RECORD EXTRACTS: Begin

(* ===== verification/Text.v ===== *)
(** * Strings

    Rust's [str] and byte slices as lists of bytes, with what the code uses of
    them: UTF-8, comparison without case, trimming, and decimal numbers. *)
From stdpp Require Export strings.
From S2P Require Import Prelude.
Local Open Scope Z_scope.

(** A [str] is its bytes. *)
Definition str := list byte.

(** The bytes of a string literal. *)
Definition lit (s : string) : str := String.list_byte_of_string s.

(** [str::from_utf8]: well-formed UTF-8 has no overlong forms, no surrogates
    and nothing above U+10FFFF. *)
Definition in_range (lo hi : Z) (b : byte) : bool := (lo <=? byte_val b) && (byte_val b <=? hi).
Definition continuation : byte -> bool := in_range 0x80 0xBF.

Fixpoint utf8_valid (l : list byte) : bool :=
  match l with
  | [] => true
  | b0 :: l =>
      if in_range 0 0x7F b0 then utf8_valid l
      else match l with
      | [] => false
      | b1 :: l =>
          if in_range 0xC2 0xDF b0 then continuation b1 && utf8_valid l
          else match l with
          | [] => false
          | b2 :: l =>
              if in_range 0xE0 0xEF b0 then
                in_range (if bool_decide (b0 = xe0) then 0xA0 else 0x80)
                         (if bool_decide (b0 = xed) then 0x9F else 0xBF) b1 &&
                continuation b2 && utf8_valid l
              else match l with
              | [] => false
              | b3 :: l =>
                  in_range 0xF0 0xF4 b0 &&
                  in_range (if bool_decide (b0 = xf0) then 0x90 else 0x80)
                           (if bool_decide (b0 = xf4) then 0x8F else 0xBF) b1 &&
                  continuation b2 && continuation b3 && utf8_valid l
              end
          end
      end
  end.

(** Valid strings can be concatenated. *)
Lemma utf8_valid_app a b : utf8_valid a = true -> utf8_valid (a ++ b) = utf8_valid b.
Proof.
  remember (length a) as n eqn:Hn. revert a Hn.
  induction n as [n IH] using lt_wf_ind; intros a ->.
  assert (forall a', (length a' < length a)%nat -> utf8_valid a' = true ->
    utf8_valid (a' ++ b) = utf8_valid b) as IH' by (intros a' H; by apply (IH _ H)).
  clear IH. destruct a as [|b0 l]; [done|]. cbn [app utf8_valid].
  destruct (in_range 0 0x7F b0); [apply IH'; cbn; lia|].
  destruct l as [|b1 l]; [done|]. cbn [app].
  destruct (in_range 0xC2 0xDF b0).
  { rewrite !andb_true_iff. intros [-> H]. cbn [andb]. apply IH'; [cbn; lia|done]. }
  destruct l as [|b2 l]; [done|]. cbn [app].
  destruct (in_range 0xE0 0xEF b0).
  { rewrite !andb_true_iff. intros [[-> ->] H]. cbn [andb]. apply IH'; [cbn; lia|done]. }
  destruct l as [|b3 l]; [done|]. cbn [app].
  rewrite !andb_true_iff. intros [[[[-> ->] ->] ->] H]. cbn [andb]. apply IH'; [cbn; lia|done].
Qed.


(** A test of all bytes. *)
Lemma byte_forall (P : byte -> bool) :
  forallb P (byte_of <$> seqZ 0 256) = true -> forall b, P b = true.
Proof.
  rewrite forallb_forall. intros H b. apply H. apply list_elem_of_In, list_elem_of_fmap.
  exists (byte_val b). split; [by rewrite byte_of_val|]. apply elem_of_seqZ.
  pose proof (byte_val_range b). lia.
Qed.

(** What a class of bytes implies, decided by trying all of them. *)
Lemma byte_class (f : byte -> bool) (P : byte -> Prop) `{forall b, Decision (P b)} :
  forallb (fun b => negb (f b) || bool_decide (P b)) (byte_of <$> seqZ 0 256) = true ->
  forall b, f b = true -> P b.
Proof.
  intros Hall b Hb. pose proof (byte_forall _ Hall b) as Hx. cbv beta in Hx.
  rewrite Hb in Hx. by apply bool_decide_eq_true in Hx.
Qed.

Ltac by_bytes :=
  lazymatch goal with
  | |- forall b : byte, @?f b = true -> @?P b => apply (byte_class f P); vm_compute; reflexivity
  end.

(** ** ASCII *)

(** [u8::is_ascii_whitespace] *)
Definition is_ascii_whitespace (b : byte) : bool :=
  bool_decide (b = x09 \/ b = x0a \/ b = x0c \/ b = x0d \/ b = x20).

(** [u8::to_ascii_lowercase], [eq_ignore_ascii_case] *)
Definition to_lower (b : byte) : byte :=
  if in_range 65 90 b then byte_of (byte_val b + 32) else b.

Definition lower (s : str) : str := to_lower <$> s.
Definition eq_ignore_ascii_case (a b : str) : bool := bool_decide (lower a = lower b).

Lemma eq_ignore_ascii_case_true a b : eq_ignore_ascii_case a b = true <-> lower a = lower b.
Proof. apply bool_decide_eq_true. Qed.

Lemma length_lower s : length (lower s) = length s.
Proof. apply length_fmap. Qed.

Lemma lower_app a b : lower (a ++ b) = lower a ++ lower b.
Proof. apply fmap_app. Qed.

Lemma lower_take n s : lower (take n s) = take n (lower s).
Proof. apply fmap_take. Qed.

Lemma to_lower_idemp b : to_lower (to_lower b) = to_lower b.
Proof.
  unfold to_lower at 2 3. destruct (in_range 65 90 b) eqn:E; [|unfold to_lower; by rewrite E].
  unfold to_lower. destruct (in_range 65 90 (byte_of (byte_val b + 32))) eqn:E'; [|done].
  unfold in_range in *. rewrite byte_val_of in E'.
  apply andb_true_iff in E, E'. rewrite Z.mod_small in E' by lia. lia.
Qed.

Lemma lower_idemp s : lower (lower s) = lower s.
Proof.
  unfold lower. rewrite <-list_fmap_compose. apply list_fmap_ext. intros i b _.
  apply to_lower_idemp.
Qed.

(** [slice::starts_with] *)
Definition starts_with (p l : list byte) : bool := bool_decide (take (length p) l = p).

Lemma starts_with_app p l : starts_with p (p ++ l) = true.
Proof. apply bool_decide_eq_true. apply take_app_length. Qed.

Lemma starts_with_spec p l : starts_with p l = true <-> exists r, l = p ++ r.
Proof.
  unfold starts_with. rewrite bool_decide_eq_true. split.
  - intros H. exists (drop (length p) l). by rewrite <-H at 1; rewrite take_drop.
  - intros [r ->]. apply take_app_length.
Qed.

(** Bytes in front for which a test holds ([Iterator::take_while]). *)
Fixpoint span (f : byte -> bool) (l : list byte) : list byte * list byte :=
  match l with
  | [] => ([], [])
  | b :: l' => if f b then let '(x, y) := span f l' in (b :: x, y) else ([], l)
  end.

Lemma span_app f a b l : Forall (fun b => f b = true) a -> f b = false ->
  span f (a ++ b :: l) = (a, b :: l).
Proof.
  intros Ha Hb. induction Ha as [|c a Hc _ IH]; cbn; [by rewrite Hb|]. by rewrite Hc, IH.
Qed.

(** ** [str::trim]: the characters of the Unicode property White_Space. *)
Definition white_space : list (list byte) :=
  [[x09]; [x0a]; [x0b]; [x0c]; [x0d]; [x20]; [xc2; x85]; [xc2; xa0]; [xe1; x9a; x80];
   [xe2; x80; x80]; [xe2; x80; x81]; [xe2; x80; x82]; [xe2; x80; x83]; [xe2; x80; x84];
   [xe2; x80; x85]; [xe2; x80; x86]; [xe2; x80; x87]; [xe2; x80; x88]; [xe2; x80; x89];
   [xe2; x80; x8a]; [xe2; x80; xa8]; [xe2; x80; xa9]; [xe2; x80; xaf]; [xe2; x81; x9f];
   [xe3; x80; x80]].

Fixpoint strip_chars (cs : list (list byte)) (fuel : nat) (l : list byte) : list byte :=
  match fuel with
  | O => l
  | S fuel =>
      match find (fun c => starts_with c l) cs with
      | Some c => strip_chars cs fuel (drop (length c) l)
      | None => l
      end
  end.

Definition trim_start (s : str) : str := strip_chars white_space (length s) s.
Definition trim_end (s : str) : str :=
  rev (strip_chars (@rev byte <$> white_space) (length s) (rev s)).
Definition trim (s : str) : str := trim_end (trim_start s).

(** ** Decimal numbers *)
Definition digit_val (b : byte) : option Z :=
  if in_range 48 57 b then Some (byte_val b - 48) else None.
Definition digit (z : Z) : byte := byte_of (48 + z).

Definition add_digit (w : Z) (acc : option Z) (b : byte) : option Z :=
  a ← acc; d ← digit_val b;
  if decide (uint w (a * 10 + d)) then Some (a * 10 + d) else None.

(** [u16::from_str] and the like: an optional plus sign, at least one digit,
    no overflow. *)
Definition parse_uint (w : Z) (s : str) : option Z :=
  let s := match s with b :: r => if decide (b = x2b /\ r <> []) then r else s | [] => s end in
  if decide (s = []) then None else foldl (add_digit w) (Some 0) s.

(** [to_string] of an unsigned integer of at most 64 bits *)
Fixpoint dec_digits (fuel : nat) (z : Z) : list byte :=
  match fuel with
  | O => []
  | S fuel => if z <? 10 then [digit z] else dec_digits fuel (z / 10) ++ [digit (z mod 10)]
  end.
Definition print_uint (z : Z) : str := dec_digits 20 z.

Lemma digit_val_digit z : 0 <= z < 10 -> digit_val (digit z) = Some z.
Proof.
  intros Hz. unfold digit_val, digit, in_range. rewrite byte_val_of.
  rewrite Z.mod_small by lia.
  destruct (48 <=? 48 + z) eqn:E1; [|lia]. destruct (48 + z <=? 57) eqn:E2; [|lia].
  cbn. f_equal. lia.
Qed.

Lemma digit_not_plus z : 0 <= z < 10 -> digit z <> x2b.
Proof.
  intros Hz He. apply (f_equal byte_val) in He. unfold digit in He. rewrite byte_val_of in He.
  rewrite Z.mod_small in He by lia. change (byte_val x2b) with 43 in He. lia.
Qed.

Lemma dec_digits_fold w fuel z : uint w z -> z < 10 ^ Z.of_nat fuel -> (0 < fuel)%nat ->
  foldl (add_digit w) (Some 0) (dec_digits fuel z) = Some z.
Proof.
  revert z. induction fuel as [|fuel IH]; intros z [Hz0 Hz1] Hf ?; [lia|].
  cbn [dec_digits]. destruct (z <? 10) eqn:E.
  - cbn. rewrite digit_val_digit by lia. cbn. rewrite decide_True by (unfold uint; lia). done.
  - rewrite Nat2Z.inj_succ, Z.pow_succ_r in Hf by lia.
    rewrite foldl_app, IH.
    + cbn. rewrite digit_val_digit by (apply Z.mod_pos_bound; lia). cbn.
      pose proof (Z.div_mod z 10 ltac:(lia)).
      rewrite decide_True by (unfold uint; lia). f_equal. lia.
    + split; [apply Z.div_pos; lia|]. apply Z.le_lt_trans with z; [|done].
      apply Z.div_le_upper_bound; lia.
    + apply Z.div_lt_upper_bound; lia.
    + destruct fuel; [cbn in Hf; lia|lia].
Qed.

Lemma dec_digits_head fuel z : 0 <= z -> (0 < fuel)%nat -> exists d l,
  dec_digits fuel z = digit d :: l /\ 0 <= d < 10.
Proof.
  revert z. induction fuel as [|fuel IH]; intros z Hz ?; [lia|]. cbn.
  destruct (z <? 10) eqn:E; [exists z, []; split; [done|lia]|].
  destruct fuel as [|fuel].
  - exists (z mod 10), []. split; [done|]. apply Z.mod_pos_bound. lia.
  - destruct (IH (z / 10)) as (d & l & -> & Hd); [apply Z.div_pos; lia|lia|].
    exists d, (l ++ [digit (z mod 10)]). done.
Qed.

(** Printed numbers parse. *)
Lemma parse_print_uint w z : 0 <= w <= 64 -> uint w z -> parse_uint w (print_uint z) = Some z.
Proof.
  intros Hw Hz. unfold parse_uint, print_uint.
  destruct (dec_digits_head 20 z) as (d & l & E & Hd); [apply Hz|lia|].
  assert (z < 10 ^ Z.of_nat 20) as Hlt.
  { destruct Hz as [_ Hz]. apply Z.lt_le_trans with (2 ^ w); [exact Hz|].
    apply Z.le_trans with (2 ^ 64); [apply Z.pow_le_mono_r; lia|].
    apply Z.leb_le. vm_compute. reflexivity. }
  pose proof (dec_digits_fold w 20 z Hz Hlt ltac:(lia)) as H'. rewrite E in *.
  pose proof (digit_not_plus d Hd).
  destruct (decide (digit d = x2b /\ l <> [])) as [[? _]|_]; [done|].
  destruct (decide (digit d :: l = [])) as [?|_]; [done|exact H'].
Qed.

Lemma parse_uint_range w s n : 0 <= w -> parse_uint w s = Some n -> uint w n.
Proof.
  intros Hw. unfold parse_uint. destruct (match s with [] => _ | _ => _ end) as [|b l]; [done|].
  rewrite decide_False by done.
  assert (forall l acc, foldl (add_digit w) acc l = Some n -> (forall a, acc = Some a -> uint w a) -> uint w n) as H.
  { clear. intros l. induction l as [|c l IH]; intros acc H Ha; [by apply Ha|].
    apply IH in H; [done|]. intros a Hadd. unfold add_digit in Hadd.
    apply bind_Some in Hadd as (x & _ & Hadd). apply bind_Some in Hadd as (d & _ & Hadd).
    case_decide; by simplify_eq. }
  intros Hf. apply (H _ _ Hf). intros a [= <-]. unfold uint. lia.
Qed.

(** ** Trimming around plain text *)
Lemma strip_chars_none cs fuel b l : Forall (fun c => exists x r, c = x :: r /\ x <> b) cs ->
  strip_chars cs fuel (b :: l) = b :: l.
Proof.
  intros H. destruct fuel as [|fuel]; [done|]. cbn.
  assert (find (fun c => starts_with c (b :: l)) cs = None) as ->; [|done].
  induction H as [|c cs (x & r & -> & Hx) _ IH]; [done|]. cbn. unfold starts_with at 1. cbn.
  rewrite bool_decide_eq_false_2; [done|]. congruence.
Qed.

Lemma white_space_heads b : in_range 0x21 0x7e b = true ->
  Forall (fun c => exists x r, c = x :: r /\ x <> b) white_space /\
  Forall (fun c => exists x r, c = x :: r /\ x <> b) (@rev byte <$> white_space).
Proof.
  intros Hb. assert (forall x, in_range 0x21 0x7e x = false -> x <> b) as Hne by (intros x Hx ->; congruence).
  split; (repeat (constructor; [eexists _, _; split; [reflexivity|apply Hne; reflexivity]|]); constructor).
Qed.

(** Trimming leaves a text of visible ASCII characters, also behind a space. *)
Lemma trim_visible l : l <> [] -> Forall (fun b => in_range 0x21 0x7e b = true) l -> trim l = l.
Proof.
  intros Hl Hok. unfold trim, trim_start.
  destruct l as [|b l]; [done|]. inversion Hok as [|? ? Hb Hok']; subst.
  rewrite strip_chars_none by (by apply white_space_heads).
  unfold trim_end. destruct (rev (b :: l)) as [|c r] eqn:E.
  - apply (f_equal (@length byte)) in E. by rewrite length_rev in E.
  - rewrite strip_chars_none.
    + by rewrite <-E, rev_involutive.
    + apply white_space_heads. rewrite Forall_forall in Hok. apply Hok.
      apply list_elem_of_In, in_rev. rewrite E. by left.
Qed.

Lemma trim_space l : l <> [] -> Forall (fun b => in_range 0x21 0x7e b = true) l -> trim (x20 :: l) = l.
Proof.
  intros Hl Hok. rewrite <-(trim_visible l Hl Hok) at 2. unfold trim, trim_start. cbn [length].
  change (strip_chars white_space (S (length l)) (x20 :: l)) with (strip_chars white_space (length l) l). done.
Qed.

Lemma digit_range z : 0 <= z < 10 -> in_range 48 57 (digit z) = true.
Proof.
  intros Hz. unfold in_range, digit. rewrite byte_val_of, Z.mod_small by lia.
  apply andb_true_iff. split; lia.
Qed.

Lemma dec_digits_range fuel z : 0 <= z ->
  Forall (fun b => in_range 48 57 b = true) (dec_digits fuel z).
Proof.
  revert z. induction fuel as [|fuel IH]; intros z Hz; cbn; [constructor|].
  destruct (z <? 10) eqn:E; [repeat constructor; apply digit_range; lia|].
  apply Forall_app. split; [apply IH, Z.div_pos; lia|].
  repeat constructor. apply digit_range, Z.mod_pos_bound. lia.
Qed.

Lemma print_uint_nonempty z : 0 <= z -> print_uint z <> [].
Proof. intros Hz. unfold print_uint. destruct (dec_digits_head 20 z Hz ltac:(lia)) as (d & l & -> & _). done. Qed.

Lemma print_uint_digits z : 0 <= z -> Forall (fun b => in_range 48 57 b = true) (print_uint z).
Proof. apply dec_digits_range. Qed.

Lemma in_range_weaken a b c d x : c <= a -> b <= d -> in_range a b x = true -> in_range c d x = true.
Proof. unfold in_range. rewrite !andb_true_iff. lia. Qed.

Lemma print_uint_visible z : 0 <= z -> Forall (fun b => in_range 0x21 0x7e b = true) (print_uint z).
Proof.
  intros Hz. eapply Forall_impl; [by apply print_uint_digits|]. cbn. intros b.
  apply in_range_weaken; lia.
Qed.

Lemma visible_utf8 l : Forall (fun b => in_range 0x21 0x7e b = true) l -> utf8_valid l = true.
Proof.
  induction 1 as [|b l Hb _ IH]; [done|]. cbn [utf8_valid].
  assert (in_range 0 0x7F b = true) as ->; [|done].
  unfold in_range in *. apply andb_true_iff in Hb. apply andb_true_iff. lia.
Qed.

RECORD EXTRACTS: End

Every line above that holds the string "Require" should be returned.

FINISHED EXERCISE>
From stdpp Require Export strings.
From S2P Require Import Prelude.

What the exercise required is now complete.